### [Record set]
Definition total_cost_at_store (store_name : string) : M Q :=
  ings <- getattr ingredients ;;
  costs <- for_acc ings []
             (fun costs ing =>
                c <- ingredient_cost_for_store ing store_name ;;
                match c with
                | Some c => ret (costs ++ [c])
                | None => ret costs
                end) ;;
  ret (sum costs).

(** The keys of a price map are strings, so looking [None] up finds
    nothing. *)
Definition get_arg (d : dict) (k : option string) : option Q :=
  match k with
  | Some s => get d s
  | None => None
  end.

(** [ingredient_cost_for_store], its [store_name] ranging over strings and
    [None]. *)
Definition ingredient_cost_for_store_arg (ingredient : Ingredient)
    (store_name : option string) : M (option Q) :=
  let cost_func := fun qty price : Q => qty * price in
  let price := get_arg (ing_price_by_store ingredient) store_name in
  match price with
  | None => ret None
  | Some price => ret (Some (cost_func (ing_quantity ingredient) price))
  end.

(** [total_cost_at_store] as its callers use it: [store_name] ranges over
    strings and [None], and the number returned carries its type. *)
Definition total_cost_at_store_value (store_name : option string)
  : M number :=
  ings <- getattr ingredients ;;
  costs <- for_acc ings []
             (fun costs ing =>
                c <- ingredient_cost_for_store_arg ing store_name ;;
                match c with
                | Some c => ret (costs ++ [c])
                | None => ret costs
                end) ;;
  ret (sum_number costs).

Definition per_serving_cost (store_name : string) : M Q :=
  total <- total_cost_at_store_value (Some store_name) ;;
  servings <- getattr servings ;;
  if Z.eqb servings 0 then ret 0
  else match truediv total servings with
       | Return v => ret v
       | Raise e => raise e
       end.

Definition cheapest_store (set_order : set_iteration)
  : M (option string * Q) :=
  ings <- getattr ingredients ;;
  match ings with
  | [] => ret (None, 0)
  | _ =>
      let all_stores :=
        set_order (flat_map (fun ing => keys (ing_price_by_store ing)) ings) in
      store_costs <- for_acc all_stores []
                       (fun store_costs store =>
                          cost <- total_cost_at_store store ;;
                          ret (store_costs ++ [(store, cost)])) ;;
      match min_by_snd store_costs with
      | Return (store, cost) => ret (Some store, cost)
      | Raise e => raise e
      end
  end.

(** ** [save_to_csv] *)

Module Csv.

(** The dict handed to [writer.writerow]. *)
Record Row : Type := mkRow {
  ingredient : string;
  quantity : Q;
  store : string;
  price_per_unit : Q;
  cost : Q
}.

Inductive line : Type :=
| HeaderLine (fieldnames : list string)
| RowLine (row : Row).

(** Contents of the file, first line first. *)
Definition file : Type := list line.

Definition writeheader (fieldnames : list string) (f : file) : file :=
  f ++ [HeaderLine fieldnames].

Definition writerow (row : Row) (f : file) : file :=
  f ++ [RowLine row].

Definition fieldnames : list string :=
  ["ingredient"; "quantity"; "store"; "price_per_unit"; "cost"].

### [The problem]
Where the string "match" appears in a line of the listing, copy that line.

### [Reply to the task]
                match c with
  match k with
  match price with
                match c with
  else match truediv total servings with
  match ings with
      match min_by_snd store_costs with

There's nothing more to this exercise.